======== PROVIDED DATA

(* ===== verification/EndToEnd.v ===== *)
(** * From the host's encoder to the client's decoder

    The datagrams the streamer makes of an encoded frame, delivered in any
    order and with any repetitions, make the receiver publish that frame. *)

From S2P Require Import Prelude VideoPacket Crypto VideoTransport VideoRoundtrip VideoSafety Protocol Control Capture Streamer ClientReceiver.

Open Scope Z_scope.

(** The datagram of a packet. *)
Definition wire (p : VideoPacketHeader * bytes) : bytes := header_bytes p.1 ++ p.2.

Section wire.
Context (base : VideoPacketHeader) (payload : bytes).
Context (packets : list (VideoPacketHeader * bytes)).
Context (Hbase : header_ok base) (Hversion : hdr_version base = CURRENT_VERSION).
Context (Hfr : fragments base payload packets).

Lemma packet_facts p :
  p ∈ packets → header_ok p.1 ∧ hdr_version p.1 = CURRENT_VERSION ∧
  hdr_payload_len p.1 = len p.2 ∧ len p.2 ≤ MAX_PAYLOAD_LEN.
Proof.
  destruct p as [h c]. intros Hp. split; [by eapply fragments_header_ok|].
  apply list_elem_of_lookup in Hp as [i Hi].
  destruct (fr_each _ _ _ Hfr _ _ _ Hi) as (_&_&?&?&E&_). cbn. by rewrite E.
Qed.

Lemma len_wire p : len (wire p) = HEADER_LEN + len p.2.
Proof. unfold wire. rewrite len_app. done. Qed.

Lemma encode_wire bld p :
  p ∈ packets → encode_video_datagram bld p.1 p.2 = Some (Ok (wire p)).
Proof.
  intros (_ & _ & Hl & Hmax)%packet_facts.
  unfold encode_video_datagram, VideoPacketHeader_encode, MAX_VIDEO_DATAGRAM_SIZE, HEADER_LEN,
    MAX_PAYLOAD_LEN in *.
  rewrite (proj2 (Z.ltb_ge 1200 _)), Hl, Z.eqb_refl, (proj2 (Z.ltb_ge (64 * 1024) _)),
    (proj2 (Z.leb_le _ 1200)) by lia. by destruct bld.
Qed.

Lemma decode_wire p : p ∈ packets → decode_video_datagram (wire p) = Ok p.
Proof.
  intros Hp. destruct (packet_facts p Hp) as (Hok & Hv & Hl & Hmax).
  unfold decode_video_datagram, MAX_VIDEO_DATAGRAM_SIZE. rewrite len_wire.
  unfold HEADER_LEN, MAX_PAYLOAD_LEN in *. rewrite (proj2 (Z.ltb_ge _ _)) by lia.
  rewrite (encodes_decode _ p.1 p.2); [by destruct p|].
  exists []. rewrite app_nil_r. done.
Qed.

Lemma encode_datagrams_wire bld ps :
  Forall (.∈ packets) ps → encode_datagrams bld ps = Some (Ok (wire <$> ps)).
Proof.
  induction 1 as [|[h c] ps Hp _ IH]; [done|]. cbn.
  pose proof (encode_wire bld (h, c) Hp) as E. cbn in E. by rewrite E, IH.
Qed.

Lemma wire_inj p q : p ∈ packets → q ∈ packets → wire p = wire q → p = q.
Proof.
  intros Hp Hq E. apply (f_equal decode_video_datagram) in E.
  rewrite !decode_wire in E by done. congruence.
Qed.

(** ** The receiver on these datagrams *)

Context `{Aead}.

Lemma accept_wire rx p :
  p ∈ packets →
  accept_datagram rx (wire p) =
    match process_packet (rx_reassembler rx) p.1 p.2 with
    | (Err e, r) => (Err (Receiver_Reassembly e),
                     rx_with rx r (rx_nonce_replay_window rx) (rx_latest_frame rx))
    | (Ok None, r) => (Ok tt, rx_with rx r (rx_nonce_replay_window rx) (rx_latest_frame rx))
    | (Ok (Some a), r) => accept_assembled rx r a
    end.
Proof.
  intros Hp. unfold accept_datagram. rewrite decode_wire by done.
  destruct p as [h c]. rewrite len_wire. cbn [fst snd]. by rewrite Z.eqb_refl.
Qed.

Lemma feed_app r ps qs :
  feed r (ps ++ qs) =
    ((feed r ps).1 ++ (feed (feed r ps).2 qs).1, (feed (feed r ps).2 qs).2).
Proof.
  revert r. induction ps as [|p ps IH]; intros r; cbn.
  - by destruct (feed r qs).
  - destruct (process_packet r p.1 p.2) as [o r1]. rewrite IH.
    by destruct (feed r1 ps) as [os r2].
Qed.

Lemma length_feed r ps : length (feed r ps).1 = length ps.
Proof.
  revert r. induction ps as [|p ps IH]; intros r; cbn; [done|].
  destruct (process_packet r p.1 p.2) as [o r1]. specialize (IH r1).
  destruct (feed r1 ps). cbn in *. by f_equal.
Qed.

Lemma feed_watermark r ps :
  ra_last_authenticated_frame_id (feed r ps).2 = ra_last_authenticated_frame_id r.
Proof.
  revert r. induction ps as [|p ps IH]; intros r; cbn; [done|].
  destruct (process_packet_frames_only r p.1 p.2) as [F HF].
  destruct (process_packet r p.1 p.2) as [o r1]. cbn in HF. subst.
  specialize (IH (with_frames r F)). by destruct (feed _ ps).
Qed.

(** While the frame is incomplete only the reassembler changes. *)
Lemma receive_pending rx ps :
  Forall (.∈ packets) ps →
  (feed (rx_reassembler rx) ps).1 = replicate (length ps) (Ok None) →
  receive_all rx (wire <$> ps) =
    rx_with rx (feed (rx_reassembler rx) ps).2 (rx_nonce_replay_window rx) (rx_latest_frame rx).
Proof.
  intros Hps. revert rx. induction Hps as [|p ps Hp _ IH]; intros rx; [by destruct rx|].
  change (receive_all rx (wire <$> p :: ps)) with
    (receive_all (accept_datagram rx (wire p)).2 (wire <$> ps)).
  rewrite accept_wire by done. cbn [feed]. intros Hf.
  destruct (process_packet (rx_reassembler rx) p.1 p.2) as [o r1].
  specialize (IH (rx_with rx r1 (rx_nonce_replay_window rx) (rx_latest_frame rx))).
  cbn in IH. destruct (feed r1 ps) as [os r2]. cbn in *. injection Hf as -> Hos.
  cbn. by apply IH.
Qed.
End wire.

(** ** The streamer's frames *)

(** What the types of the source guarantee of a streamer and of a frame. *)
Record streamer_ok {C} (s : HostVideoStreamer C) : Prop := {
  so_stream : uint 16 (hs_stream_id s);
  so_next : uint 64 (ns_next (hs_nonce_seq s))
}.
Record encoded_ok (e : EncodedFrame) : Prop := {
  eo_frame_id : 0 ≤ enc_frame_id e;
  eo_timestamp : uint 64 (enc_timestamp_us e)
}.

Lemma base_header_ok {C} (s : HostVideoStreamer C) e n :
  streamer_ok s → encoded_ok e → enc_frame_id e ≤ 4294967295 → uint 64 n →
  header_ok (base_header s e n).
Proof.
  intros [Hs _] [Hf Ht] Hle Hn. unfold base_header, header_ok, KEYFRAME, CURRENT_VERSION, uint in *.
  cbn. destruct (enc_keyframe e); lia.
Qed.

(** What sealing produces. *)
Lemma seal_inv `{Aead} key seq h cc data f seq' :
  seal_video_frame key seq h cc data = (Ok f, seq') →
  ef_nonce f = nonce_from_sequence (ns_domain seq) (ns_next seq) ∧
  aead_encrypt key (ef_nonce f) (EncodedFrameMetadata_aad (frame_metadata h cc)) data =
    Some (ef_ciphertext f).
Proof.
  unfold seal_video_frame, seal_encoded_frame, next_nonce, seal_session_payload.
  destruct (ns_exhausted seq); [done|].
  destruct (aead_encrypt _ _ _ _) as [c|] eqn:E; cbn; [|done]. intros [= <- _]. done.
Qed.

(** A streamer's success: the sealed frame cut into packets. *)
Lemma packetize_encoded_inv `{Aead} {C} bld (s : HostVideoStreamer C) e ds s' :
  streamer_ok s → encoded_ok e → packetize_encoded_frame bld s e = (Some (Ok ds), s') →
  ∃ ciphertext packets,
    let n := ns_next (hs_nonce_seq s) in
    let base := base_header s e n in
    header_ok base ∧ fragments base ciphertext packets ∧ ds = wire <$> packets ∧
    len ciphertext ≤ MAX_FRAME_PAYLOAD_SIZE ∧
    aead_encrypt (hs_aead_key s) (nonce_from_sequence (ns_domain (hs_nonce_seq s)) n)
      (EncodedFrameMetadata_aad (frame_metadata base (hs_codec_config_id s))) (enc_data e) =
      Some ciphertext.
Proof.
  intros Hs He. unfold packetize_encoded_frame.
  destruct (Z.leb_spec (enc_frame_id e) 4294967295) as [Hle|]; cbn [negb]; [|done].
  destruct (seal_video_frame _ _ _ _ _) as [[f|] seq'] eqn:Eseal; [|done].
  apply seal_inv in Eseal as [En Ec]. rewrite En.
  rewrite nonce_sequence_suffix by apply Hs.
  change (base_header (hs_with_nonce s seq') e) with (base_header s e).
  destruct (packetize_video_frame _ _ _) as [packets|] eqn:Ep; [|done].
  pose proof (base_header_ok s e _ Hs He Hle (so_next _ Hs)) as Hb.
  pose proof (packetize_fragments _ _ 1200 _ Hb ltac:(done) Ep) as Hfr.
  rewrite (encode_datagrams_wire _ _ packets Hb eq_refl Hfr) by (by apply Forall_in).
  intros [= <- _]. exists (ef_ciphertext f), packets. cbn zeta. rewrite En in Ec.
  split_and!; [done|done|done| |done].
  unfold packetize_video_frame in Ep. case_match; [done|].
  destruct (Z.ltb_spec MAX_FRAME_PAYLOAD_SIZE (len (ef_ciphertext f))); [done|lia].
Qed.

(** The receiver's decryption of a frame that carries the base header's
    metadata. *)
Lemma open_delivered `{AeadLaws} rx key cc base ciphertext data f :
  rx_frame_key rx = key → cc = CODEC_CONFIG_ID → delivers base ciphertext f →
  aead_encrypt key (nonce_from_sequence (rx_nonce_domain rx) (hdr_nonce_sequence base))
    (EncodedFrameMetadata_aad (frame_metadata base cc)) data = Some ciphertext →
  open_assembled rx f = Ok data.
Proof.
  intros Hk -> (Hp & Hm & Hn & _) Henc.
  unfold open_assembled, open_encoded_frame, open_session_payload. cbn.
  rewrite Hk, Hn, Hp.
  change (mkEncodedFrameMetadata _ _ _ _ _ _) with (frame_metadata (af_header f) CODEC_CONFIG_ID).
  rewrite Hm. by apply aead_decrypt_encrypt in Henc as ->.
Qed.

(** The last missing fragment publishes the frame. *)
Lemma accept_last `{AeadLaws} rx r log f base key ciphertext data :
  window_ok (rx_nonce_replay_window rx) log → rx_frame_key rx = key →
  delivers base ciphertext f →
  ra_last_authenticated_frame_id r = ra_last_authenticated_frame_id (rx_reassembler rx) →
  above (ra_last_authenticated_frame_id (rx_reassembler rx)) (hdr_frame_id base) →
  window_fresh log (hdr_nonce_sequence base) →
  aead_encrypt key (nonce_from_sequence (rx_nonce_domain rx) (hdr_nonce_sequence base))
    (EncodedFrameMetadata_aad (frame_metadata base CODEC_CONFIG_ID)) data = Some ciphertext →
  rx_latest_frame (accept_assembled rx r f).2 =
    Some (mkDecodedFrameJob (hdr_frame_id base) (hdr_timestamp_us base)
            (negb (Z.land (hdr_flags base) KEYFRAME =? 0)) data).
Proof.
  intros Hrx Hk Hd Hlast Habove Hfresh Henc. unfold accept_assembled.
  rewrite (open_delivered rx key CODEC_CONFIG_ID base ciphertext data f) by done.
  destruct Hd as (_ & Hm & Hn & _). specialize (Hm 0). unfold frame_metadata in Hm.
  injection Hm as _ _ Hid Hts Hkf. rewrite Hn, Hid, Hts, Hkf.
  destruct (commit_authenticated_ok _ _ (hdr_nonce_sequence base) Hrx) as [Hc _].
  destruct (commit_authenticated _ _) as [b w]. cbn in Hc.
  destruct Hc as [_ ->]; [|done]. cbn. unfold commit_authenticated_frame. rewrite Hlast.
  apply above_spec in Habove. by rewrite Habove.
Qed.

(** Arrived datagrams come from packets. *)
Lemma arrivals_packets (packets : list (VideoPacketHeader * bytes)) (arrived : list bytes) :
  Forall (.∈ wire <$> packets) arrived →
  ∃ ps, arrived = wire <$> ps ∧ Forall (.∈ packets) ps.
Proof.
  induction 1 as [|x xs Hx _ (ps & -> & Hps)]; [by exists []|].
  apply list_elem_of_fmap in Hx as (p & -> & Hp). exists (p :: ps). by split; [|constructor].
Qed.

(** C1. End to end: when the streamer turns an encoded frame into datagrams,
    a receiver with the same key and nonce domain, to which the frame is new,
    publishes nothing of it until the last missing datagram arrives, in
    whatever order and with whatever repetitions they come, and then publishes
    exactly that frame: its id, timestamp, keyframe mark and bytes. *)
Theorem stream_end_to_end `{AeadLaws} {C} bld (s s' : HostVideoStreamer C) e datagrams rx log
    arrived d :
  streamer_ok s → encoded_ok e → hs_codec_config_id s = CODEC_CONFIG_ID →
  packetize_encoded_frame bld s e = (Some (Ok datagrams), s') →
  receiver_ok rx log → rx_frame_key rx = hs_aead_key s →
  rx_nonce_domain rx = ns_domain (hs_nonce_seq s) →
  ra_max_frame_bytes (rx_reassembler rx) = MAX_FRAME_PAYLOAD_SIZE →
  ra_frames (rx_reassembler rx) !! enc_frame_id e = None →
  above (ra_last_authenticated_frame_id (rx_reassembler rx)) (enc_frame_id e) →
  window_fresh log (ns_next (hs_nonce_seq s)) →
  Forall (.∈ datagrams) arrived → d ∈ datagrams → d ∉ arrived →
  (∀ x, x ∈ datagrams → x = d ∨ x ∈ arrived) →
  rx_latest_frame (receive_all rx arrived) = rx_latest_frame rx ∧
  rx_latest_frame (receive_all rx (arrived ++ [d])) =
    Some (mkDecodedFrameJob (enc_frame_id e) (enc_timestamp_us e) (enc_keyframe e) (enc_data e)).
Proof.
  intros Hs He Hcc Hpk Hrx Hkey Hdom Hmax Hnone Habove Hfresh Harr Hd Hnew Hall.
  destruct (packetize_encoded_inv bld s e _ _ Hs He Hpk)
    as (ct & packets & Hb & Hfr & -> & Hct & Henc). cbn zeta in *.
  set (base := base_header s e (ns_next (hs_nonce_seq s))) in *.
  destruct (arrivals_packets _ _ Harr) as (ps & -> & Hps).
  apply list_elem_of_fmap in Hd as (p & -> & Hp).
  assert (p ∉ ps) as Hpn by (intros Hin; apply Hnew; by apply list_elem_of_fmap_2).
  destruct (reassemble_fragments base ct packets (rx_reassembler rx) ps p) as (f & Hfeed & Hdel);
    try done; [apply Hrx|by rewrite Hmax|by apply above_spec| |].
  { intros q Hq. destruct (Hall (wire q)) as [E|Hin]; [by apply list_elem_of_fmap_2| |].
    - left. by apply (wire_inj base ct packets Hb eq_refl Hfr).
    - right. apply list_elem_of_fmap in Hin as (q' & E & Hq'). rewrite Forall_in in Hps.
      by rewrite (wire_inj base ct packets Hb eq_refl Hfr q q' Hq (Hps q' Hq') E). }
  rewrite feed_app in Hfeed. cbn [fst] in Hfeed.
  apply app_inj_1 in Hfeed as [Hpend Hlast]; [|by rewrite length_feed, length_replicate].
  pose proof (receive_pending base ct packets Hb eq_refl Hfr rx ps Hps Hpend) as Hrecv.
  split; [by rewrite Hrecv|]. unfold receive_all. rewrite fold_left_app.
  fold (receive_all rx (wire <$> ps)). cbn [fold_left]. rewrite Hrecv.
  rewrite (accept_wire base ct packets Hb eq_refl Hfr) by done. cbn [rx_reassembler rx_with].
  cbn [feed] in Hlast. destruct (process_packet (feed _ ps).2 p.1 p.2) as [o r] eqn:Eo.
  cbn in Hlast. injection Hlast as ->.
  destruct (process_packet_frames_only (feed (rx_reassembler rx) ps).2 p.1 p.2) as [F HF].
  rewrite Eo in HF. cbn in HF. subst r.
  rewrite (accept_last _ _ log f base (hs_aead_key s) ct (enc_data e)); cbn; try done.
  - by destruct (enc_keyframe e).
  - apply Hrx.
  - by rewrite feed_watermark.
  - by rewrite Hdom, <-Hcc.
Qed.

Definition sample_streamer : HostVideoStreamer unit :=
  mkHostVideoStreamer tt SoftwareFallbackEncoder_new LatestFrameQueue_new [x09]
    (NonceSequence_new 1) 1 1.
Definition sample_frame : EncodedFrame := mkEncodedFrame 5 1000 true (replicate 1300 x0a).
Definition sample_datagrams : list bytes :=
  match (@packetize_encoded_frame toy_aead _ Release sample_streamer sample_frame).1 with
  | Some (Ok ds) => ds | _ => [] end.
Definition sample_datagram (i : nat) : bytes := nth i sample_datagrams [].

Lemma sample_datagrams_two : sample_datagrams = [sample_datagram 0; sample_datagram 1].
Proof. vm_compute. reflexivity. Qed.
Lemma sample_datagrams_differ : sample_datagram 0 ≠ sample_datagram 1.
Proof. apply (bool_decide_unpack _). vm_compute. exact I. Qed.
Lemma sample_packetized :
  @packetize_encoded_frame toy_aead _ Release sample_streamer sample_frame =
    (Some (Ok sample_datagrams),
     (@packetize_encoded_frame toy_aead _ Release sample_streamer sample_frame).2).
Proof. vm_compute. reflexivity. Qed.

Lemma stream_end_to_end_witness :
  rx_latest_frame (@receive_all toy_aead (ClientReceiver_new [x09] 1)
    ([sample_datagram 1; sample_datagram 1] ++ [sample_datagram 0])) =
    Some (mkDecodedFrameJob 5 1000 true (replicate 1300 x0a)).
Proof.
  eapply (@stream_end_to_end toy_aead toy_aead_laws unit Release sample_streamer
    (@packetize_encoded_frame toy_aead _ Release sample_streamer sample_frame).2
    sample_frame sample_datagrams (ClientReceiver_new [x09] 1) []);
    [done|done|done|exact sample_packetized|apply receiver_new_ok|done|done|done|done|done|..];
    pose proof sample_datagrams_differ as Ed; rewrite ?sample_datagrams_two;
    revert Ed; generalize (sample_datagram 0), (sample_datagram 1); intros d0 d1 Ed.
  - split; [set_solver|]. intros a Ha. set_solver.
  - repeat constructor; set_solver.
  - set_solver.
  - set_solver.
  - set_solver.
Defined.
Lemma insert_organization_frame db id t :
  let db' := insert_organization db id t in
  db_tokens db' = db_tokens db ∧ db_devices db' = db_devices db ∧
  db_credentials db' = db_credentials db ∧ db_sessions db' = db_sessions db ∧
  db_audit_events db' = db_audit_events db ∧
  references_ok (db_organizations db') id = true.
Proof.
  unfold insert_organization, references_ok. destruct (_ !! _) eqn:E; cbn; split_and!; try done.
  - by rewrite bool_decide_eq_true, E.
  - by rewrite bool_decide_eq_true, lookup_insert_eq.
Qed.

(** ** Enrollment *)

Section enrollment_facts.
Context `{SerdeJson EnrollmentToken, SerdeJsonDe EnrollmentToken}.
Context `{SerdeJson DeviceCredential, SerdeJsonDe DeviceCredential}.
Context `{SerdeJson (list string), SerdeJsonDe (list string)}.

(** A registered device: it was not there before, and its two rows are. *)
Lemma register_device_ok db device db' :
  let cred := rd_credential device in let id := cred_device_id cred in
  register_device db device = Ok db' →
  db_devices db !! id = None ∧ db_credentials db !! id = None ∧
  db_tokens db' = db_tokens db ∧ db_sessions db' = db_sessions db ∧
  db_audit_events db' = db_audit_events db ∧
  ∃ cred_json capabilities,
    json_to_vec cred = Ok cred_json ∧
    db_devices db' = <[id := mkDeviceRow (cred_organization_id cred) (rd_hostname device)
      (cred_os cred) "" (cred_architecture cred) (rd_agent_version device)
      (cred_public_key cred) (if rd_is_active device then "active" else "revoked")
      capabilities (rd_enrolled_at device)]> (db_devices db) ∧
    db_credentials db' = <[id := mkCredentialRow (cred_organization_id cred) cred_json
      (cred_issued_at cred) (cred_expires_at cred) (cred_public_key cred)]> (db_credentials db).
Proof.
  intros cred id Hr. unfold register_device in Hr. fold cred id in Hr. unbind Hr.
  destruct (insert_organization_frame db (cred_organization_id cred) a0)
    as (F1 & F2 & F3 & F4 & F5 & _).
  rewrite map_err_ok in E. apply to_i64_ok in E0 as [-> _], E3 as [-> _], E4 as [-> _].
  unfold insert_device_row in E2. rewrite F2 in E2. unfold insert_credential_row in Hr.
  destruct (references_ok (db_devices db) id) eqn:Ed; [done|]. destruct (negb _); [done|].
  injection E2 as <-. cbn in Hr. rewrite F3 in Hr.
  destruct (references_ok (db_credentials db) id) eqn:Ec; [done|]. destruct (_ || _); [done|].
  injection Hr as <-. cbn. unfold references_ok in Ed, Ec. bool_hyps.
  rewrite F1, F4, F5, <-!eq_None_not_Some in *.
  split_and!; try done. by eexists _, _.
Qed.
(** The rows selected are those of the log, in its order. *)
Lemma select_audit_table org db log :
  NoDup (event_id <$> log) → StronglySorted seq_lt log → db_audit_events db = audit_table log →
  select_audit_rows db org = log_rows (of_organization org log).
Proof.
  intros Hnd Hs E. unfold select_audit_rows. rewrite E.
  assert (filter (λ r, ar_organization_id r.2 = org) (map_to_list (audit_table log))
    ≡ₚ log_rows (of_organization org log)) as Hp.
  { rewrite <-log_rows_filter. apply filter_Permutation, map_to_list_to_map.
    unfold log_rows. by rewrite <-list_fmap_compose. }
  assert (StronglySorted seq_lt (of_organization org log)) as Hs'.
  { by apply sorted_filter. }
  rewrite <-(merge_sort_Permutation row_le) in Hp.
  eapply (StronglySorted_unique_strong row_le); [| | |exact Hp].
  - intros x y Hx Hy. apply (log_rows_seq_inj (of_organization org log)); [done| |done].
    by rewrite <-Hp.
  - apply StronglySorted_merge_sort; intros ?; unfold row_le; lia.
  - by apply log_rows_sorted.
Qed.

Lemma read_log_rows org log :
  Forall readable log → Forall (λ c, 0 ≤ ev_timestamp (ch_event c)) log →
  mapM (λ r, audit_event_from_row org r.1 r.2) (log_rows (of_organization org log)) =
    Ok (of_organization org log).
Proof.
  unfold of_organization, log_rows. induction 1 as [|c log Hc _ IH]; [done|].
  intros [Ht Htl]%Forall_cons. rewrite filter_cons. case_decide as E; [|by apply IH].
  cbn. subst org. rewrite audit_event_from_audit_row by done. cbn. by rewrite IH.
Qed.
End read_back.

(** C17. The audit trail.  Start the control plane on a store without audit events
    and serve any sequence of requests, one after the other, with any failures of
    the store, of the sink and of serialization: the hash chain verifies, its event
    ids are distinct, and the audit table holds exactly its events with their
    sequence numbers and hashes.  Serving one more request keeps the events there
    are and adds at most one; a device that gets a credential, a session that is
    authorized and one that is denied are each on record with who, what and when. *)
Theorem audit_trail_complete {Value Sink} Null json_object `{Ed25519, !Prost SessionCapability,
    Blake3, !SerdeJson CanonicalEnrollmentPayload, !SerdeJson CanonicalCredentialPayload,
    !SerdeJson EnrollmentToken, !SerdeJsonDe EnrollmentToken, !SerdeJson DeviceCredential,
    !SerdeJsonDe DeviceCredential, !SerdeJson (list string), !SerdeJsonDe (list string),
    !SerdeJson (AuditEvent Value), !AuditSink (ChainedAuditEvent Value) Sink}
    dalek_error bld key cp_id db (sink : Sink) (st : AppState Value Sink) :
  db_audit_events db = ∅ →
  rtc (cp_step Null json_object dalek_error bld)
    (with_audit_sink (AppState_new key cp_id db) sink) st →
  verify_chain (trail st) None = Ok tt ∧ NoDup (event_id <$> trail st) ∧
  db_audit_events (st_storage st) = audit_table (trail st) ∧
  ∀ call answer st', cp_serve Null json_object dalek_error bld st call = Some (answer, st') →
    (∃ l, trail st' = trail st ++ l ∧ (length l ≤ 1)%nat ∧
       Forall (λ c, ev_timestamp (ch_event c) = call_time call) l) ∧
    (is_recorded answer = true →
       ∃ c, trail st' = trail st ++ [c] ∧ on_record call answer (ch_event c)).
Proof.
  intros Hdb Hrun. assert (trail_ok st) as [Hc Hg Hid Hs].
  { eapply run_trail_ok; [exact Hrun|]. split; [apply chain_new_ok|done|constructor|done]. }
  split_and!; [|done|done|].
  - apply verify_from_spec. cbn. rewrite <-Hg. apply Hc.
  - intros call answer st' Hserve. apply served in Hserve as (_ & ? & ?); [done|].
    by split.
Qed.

================

WORK INSTRUCTIONS: Starting at the line that contains "injection Hr as" and stopping after the line that contains "and serve any", write out every line exactly as it appears above, and no other line.

SOLUTION TO THE EXERCISE:
  injection Hr as <-. cbn. unfold references_ok in Ed, Ec. bool_hyps.
  rewrite F1, F4, F5, <-!eq_None_not_Some in *.
  split_and!; try done. by eexists _, _.
Qed.
(** The rows selected are those of the log, in its order. *)
Lemma select_audit_table org db log :
  NoDup (event_id <$> log) → StronglySorted seq_lt log → db_audit_events db = audit_table log →
  select_audit_rows db org = log_rows (of_organization org log).
Proof.
  intros Hnd Hs E. unfold select_audit_rows. rewrite E.
  assert (filter (λ r, ar_organization_id r.2 = org) (map_to_list (audit_table log))
    ≡ₚ log_rows (of_organization org log)) as Hp.
  { rewrite <-log_rows_filter. apply filter_Permutation, map_to_list_to_map.
    unfold log_rows. by rewrite <-list_fmap_compose. }
  assert (StronglySorted seq_lt (of_organization org log)) as Hs'.
  { by apply sorted_filter. }
  rewrite <-(merge_sort_Permutation row_le) in Hp.
  eapply (StronglySorted_unique_strong row_le); [| | |exact Hp].
  - intros x y Hx Hy. apply (log_rows_seq_inj (of_organization org log)); [done| |done].
    by rewrite <-Hp.
  - apply StronglySorted_merge_sort; intros ?; unfold row_le; lia.
  - by apply log_rows_sorted.
Qed.

Lemma read_log_rows org log :
  Forall readable log → Forall (λ c, 0 ≤ ev_timestamp (ch_event c)) log →
  mapM (λ r, audit_event_from_row org r.1 r.2) (log_rows (of_organization org log)) =
    Ok (of_organization org log).
Proof.
  unfold of_organization, log_rows. induction 1 as [|c log Hc _ IH]; [done|].
  intros [Ht Htl]%Forall_cons. rewrite filter_cons. case_decide as E; [|by apply IH].
  cbn. subst org. rewrite audit_event_from_audit_row by done. cbn. by rewrite IH.
Qed.
End read_back.

(** C17. The audit trail.  Start the control plane on a store without audit events
    and serve any sequence of requests, one after the other, with any failures of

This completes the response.